### EXERCISE GOAL
Your task is to copy each line of the material that includes "EFetch".

### EXERCISE MATERIAL
(** When the login succeeds and the part of [set] between login and logout
    throws (the zone discovery or the write of the record failed), [set]
    throws the same error, after the logout request, without a DNS lookup
    and without a pause. *)
Theorem set_failure_before_wait h data env w sid e :
  login_outcome (api_script env (api_calls w)) = Return sid →
  (∀ w1, api_calls w1 = S (api_calls w) →
         (Netcup.write_record h data sid env w1).1 = Throw e) →
  (Netcup.set h data env w).1 = Throw e
  ∧ dns_lookups (events (Netcup.set h data env w).2) = dns_lookups (events w)
  ∧ pauses (events (Netcup.set h data env w).2) = pauses (events w)
  ∧ ∃ before, api_requests (events (Netcup.set h data env w).2)
              = before ++ [logout_request (Netcup.captured h) sid].
Proof.
  intros Hlogin Hblock.
  destruct (set_run h data env w) as [line ->]. cbv zeta. rewrite Hlogin.
  set (w1 := sent _ _).
  rewrite (Hblock w1) by reflexivity.
  destruct (sends_write_record h data sid env w1) as (mid & Hmid & _).
  cbn [fst snd sent events]. rewrite Hmid. cbn [w1 sent events].
  destruct (fetches_only mid) as [Hdns Hpauses].
  split; [done|].
  split; [by rewrite !dns_lookups_app, Hdns, !app_nil_r|].
  split; [by rewrite !pauses_app, Hpauses, !app_nil_r|].
  eexists. rewrite api_requests_app. reflexivity.
Qed.

Lemma set_failure_before_wait_witness :
  let env := mkEnv (λ k, match k with
                         | 0 => friendly_api 0
                         | 1 => friendly_api 1
                         | _ => JsonBody (mkEnvelope 4013 (Some "Validation error") None
                                            Json.Null)
                         end)
                   (λ _, DnsRecords [["tok1"]]) in
  let h := Netcup.mkHandler
             (Netcup.mkOptions (Json.Str "12345") (Json.Str "key") (Json.Str "password")) in
  let data := Netcup.mkChallenge "_acme-challenge.foo.example.com" "tok1" in
  let run := Netcup.set h data env world0 in
  run.1 = Throw (new_Error [Lit "Netcup API error ["; InterpNum 4013; Lit "]: ";
                            Interp "Validation error"])
  ∧ dns_lookups (events run.2) = []
  ∧ pauses (events run.2) = [].
Proof.
  intros env h data run.
  destruct (set_failure_before_wait h data env world0 (Json.Str "sid")
              (new_Error [Lit "Netcup API error ["; InterpNum 4013; Lit "]: ";
                          Interp "Validation error"]))
    as (Hthrow & Hdns & Hpauses & _).
  - reflexivity.
  - intros [calls dns es ls] Hcalls. cbn in Hcalls. subst calls. reflexivity.
  - split; [exact Hthrow|]. split; [exact Hdns|exact Hpauses].
Defined.

Section Emits.

Context {A B : Type} (Q : Event → Prop).

Lemma emits_ret (R : A → Prop) a : R a → emits Q R (ret a).
Proof.
  intros HR env w. exists []. rewrite app_nil_r. split; [done|]. split; [done|].
  by intros ? [= <-].
Qed.

Lemma emits_throw (R : A → Prop) e : emits Q R (throw e).
Proof. intros env w. exists []. rewrite app_nil_r. by repeat split. Qed.

Lemma emits_bind (R : A → Prop) (R' : B → Prop) (m : M A) (k : A → M B) :
  emits Q R m → (∀ a, R a → emits Q R' (k a)) → emits Q R' (bind m k).
Proof.
  intros Hm Hk env w. unfold bind.
  destruct (Hm env w) as (new1 & Hev1 & HQ1 & HR1).
  destruct (m env w) as [[a|e] w1]; cbn [fst snd] in *.
  - destruct (Hk a (HR1 a eq_refl) env w1) as (new2 & Hev2 & HQ2 & HR2).
    exists (new1 ++ new2). split; [by rewrite Hev2, Hev1, app_assoc|].
    split; [by apply Forall_app|done].
  - exists new1. by repeat split.
Qed.

Lemma emits_try_catch (R : A → Prop) (body : M A) (handler : JsError → M A) :
  emits Q R body → (∀ e, emits Q R (handler e)) → emits Q R (try_catch body handler).
Proof.
  intros Hm Hk env w. unfold try_catch.
  destruct (Hm env w) as (new1 & Hev1 & HQ1 & HR1).
  destruct (body env w) as [[a|e] w1]; cbn [fst snd] in *.
  - exists new1. by repeat split.
  - destruct (Hk e env w1) as (new2 & Hev2 & HQ2 & HR2).
    exists (new1 ++ new2). split; [by rewrite Hev2, Hev1, app_assoc|].
    split; [by apply Forall_app|done].
Qed.

Lemma emits_try_finally (R : A → Prop) (body : M A) (cleanup : M unit) :
  emits Q R body → emits Q (λ _, True) cleanup → emits Q R (try_finally body cleanup).
Proof.
  intros Hm Hc env w. unfold try_finally.
  destruct (Hm env w) as (new1 & Hev1 & HQ1 & HR1).
  destruct (body env w) as [r w1]; cbn [fst snd] in *.
  destruct (Hc env w1) as (new2 & Hev2 & HQ2 & _).
  destruct (cleanup env w1) as [[[]|e] w2]; cbn [fst snd] in *;
    exists (new1 ++ new2); (split; [by rewrite Hev2, Hev1, app_assoc|]);
    (split; [by apply Forall_app|done]).
Qed.

End Emits.

Lemma emits_any {A} Q (R : A → Prop) (m : M A) :
  emits Q R m → emits Q (λ _, True) m.
Proof.
  intros Hm env w. destruct (Hm env w) as (new & Hev & HQ & _). by exists new.
Qed.

Lemma emits_log Q level message : emits Q (λ _, True) (log level message).
Proof. intros env w. exists []. by rewrite app_nil_r. Qed.

Lemma emits_sleep (Q : Event → Prop) ms : Q (ESleep ms) → emits Q (λ _, True) (sleep ms).
Proof. intros HQ env w. exists [ESleep ms]. split; [done|]. by split; [constructor|]. Qed.

Lemma emits_resolveTxt (Q : Event → Prop) host :
  Q (EResolveTxt host) → emits Q (λ _, True) (resolveTxt host).
Proof.
  intros HQ env w. exists [EResolveTxt host]. unfold resolveTxt.
  destruct (dns_script env (dns_calls w)); (split; [done|]); by split; [constructor|].
Qed.

Lemma emits_apiCall (Q : Event → Prop) action param throwOnError :
  Q (EFetch (mkRequest action param)) →
  emits Q (λ _, True) (Netcup.apiCall action param throwOnError).
Proof.
  intros HQ env w. rewrite apiCall_run. exists [EFetch (mkRequest action param)].
  split; [done|]. by split; [constructor|].
Qed.

Lemma emits_for_each {A} Q indices (body : nat → M (option A)) :
  (∀ i, emits Q (λ _, True) (body i)) → emits Q (λ _, True) (for_each indices body).
Proof.
  intros Hbody. induction indices as [|i indices IH]; cbn [for_each].
  - by apply emits_ret.
  - eapply emits_bind; [apply Hbody|]. intros [a|] _; [by apply emits_ret|done].
Qed.

(** The tactic that walks through a computation, leaving the requests. *)
Ltac emits_step :=
  first
    [ apply emits_log
    | apply emits_sleep; exact I
    | apply emits_resolveTxt; exact I
    | apply emits_throw
    | apply emits_ret; exact I
    | eapply (emits_bind _ (λ _, True)); [|intros ? _]
    | apply emits_try_catch; [|intros ?]
    | apply emits_try_finally ].

Section UpdatesOnly.

Variable P : list Json.value → Prop.

(** A request other than updateDnsRecords is no update. *)
Lemma emits_other name param throwOnError :
  String.eqb name "updateDnsRecords" = false →
  emits (updates_only P) (λ _, True) (Netcup.apiCall name param throwOnError).
Proof.
  intros Hne. apply emits_apiCall. cbn [updates_only action]. intros ->.
  by rewrite String.eqb_refl in Hne.
Qed.

Lemma emits_update cn key sid domainname records :
  P records →
  emits (updates_only P) (λ _, True)
    (Netcup.apiCall "updateDnsRecords"
       (Netcup.zone_param cn key sid domainname (Netcup.recordset records)) true).
Proof.
  intros HP. apply emits_apiCall. cbn [updates_only]. intros _. by exists records.
Qed.

Lemma emits_login cn key password :
  emits (updates_only P) (λ _, True) (Netcup.login cn key password).
Proof.
  unfold Netcup.login. eapply emits_bind; [by apply emits_other|].
  intros data _. destruct (Json.prop data "apisessionid"); emits_step.
Qed.

Lemma emits_logout cn key sid :
  emits (updates_only P) (λ _, True) (Netcup.logout cn key sid).
Proof.
  unfold Netcup.logout. apply emits_try_catch.
  - eapply emits_bind; [by apply emits_other|]. intros; emits_step.
  - intros; emits_step.
Qed.

Lemma emits_findZone fullDomain cn key sid :
  emits (updates_only P) (λ _, True) (Netcup.findZone fullDomain cn key sid).
Proof.
  unfold Netcup.findZone. eapply emits_bind.
  - apply emits_for_each. intros i. unfold Netcup.probe.
    eapply emits_bind; [by apply emits_other|]. intros result _.
    destruct (Netcup.zone_accepted result); repeat emits_step.
  - intros [zone|] _; repeat emits_step.
Qed.

End UpdatesOnly.

(** Whatever the remote and the resolver answer, every updateDnsRecords
    request of [set] carries exactly one record: the TXT record of the
    challenge with its authorization value, not marked for deletion. *)
Theorem set_writes_one_txt_record h data :
  emits (updates_only (λ records,
           ∃ hostname,
             records = [Json.Obj [("hostname", Json.Str hostname);
                                  ("type", Json.Str "TXT");
                                  ("destination", Json.Str (Netcup.dnsAuthorization data));
                                  ("deleterecord", Json.Bool false)]]))
        (λ _, True) (Netcup.set h data).
Proof.
  unfold Netcup.set.
  eapply emits_bind; [apply emits_log|]. intros _ _.
  eapply emits_bind.
  { apply emits_try_catch; [apply emits_login|]. intros e. repeat emits_step. }
  intros sid _. eapply emits_bind.
  { apply emits_try_finally; [|apply emits_logout].
    unfold Netcup.write_record.
    eapply emits_bind; [apply emits_findZone|]. intros zone _.
    eapply emits_bind; [apply emits_log|]. intros _ _.
    eapply emits_bind; [|intros; apply emits_log].
    apply emits_update. by exists (Netcup.hostname zone). }
  intros _ _. unfold Netcup.await_propagation.
  eapply emits_bind; [apply emits_log|]. intros _ _.
  eapply emits_bind.
  - apply emits_for_each. intros attempt. unfold Netcup.poll_attempt.
    eapply (emits_bind _ (λ _, True)).
    + apply emits_try_catch; [|intros err]; repeat emits_step.
    + intros [r|] _; repeat emits_step.
  - intros [r|] _; repeat emits_step.
Qed.

Lemma lookup_assign key key' v fields :
  Json.lookup key (Json.assign key' v fields)
  = if String.eqb key' key then Some v else Json.lookup key fields.
Proof.
  induction fields as [|[k old] fields IH]; cbn [Json.assign Json.lookup].
  - by destruct (String.eqb key' key).
  - destruct (String.eqb_spec k key') as [->|Hne]; cbn [Json.lookup].
    + by destruct (String.eqb key' key).
    + rewrite IH. destruct (String.eqb_spec k key) as [->|Hne']; [|done].
      destruct (String.eqb_spec key' key); [congruence|done].
Qed.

### THE COMPLETED TASK
  Q (EFetch (mkRequest action param)) →
  intros HQ env w. rewrite apiCall_run. exists [EFetch (mkRequest action param)].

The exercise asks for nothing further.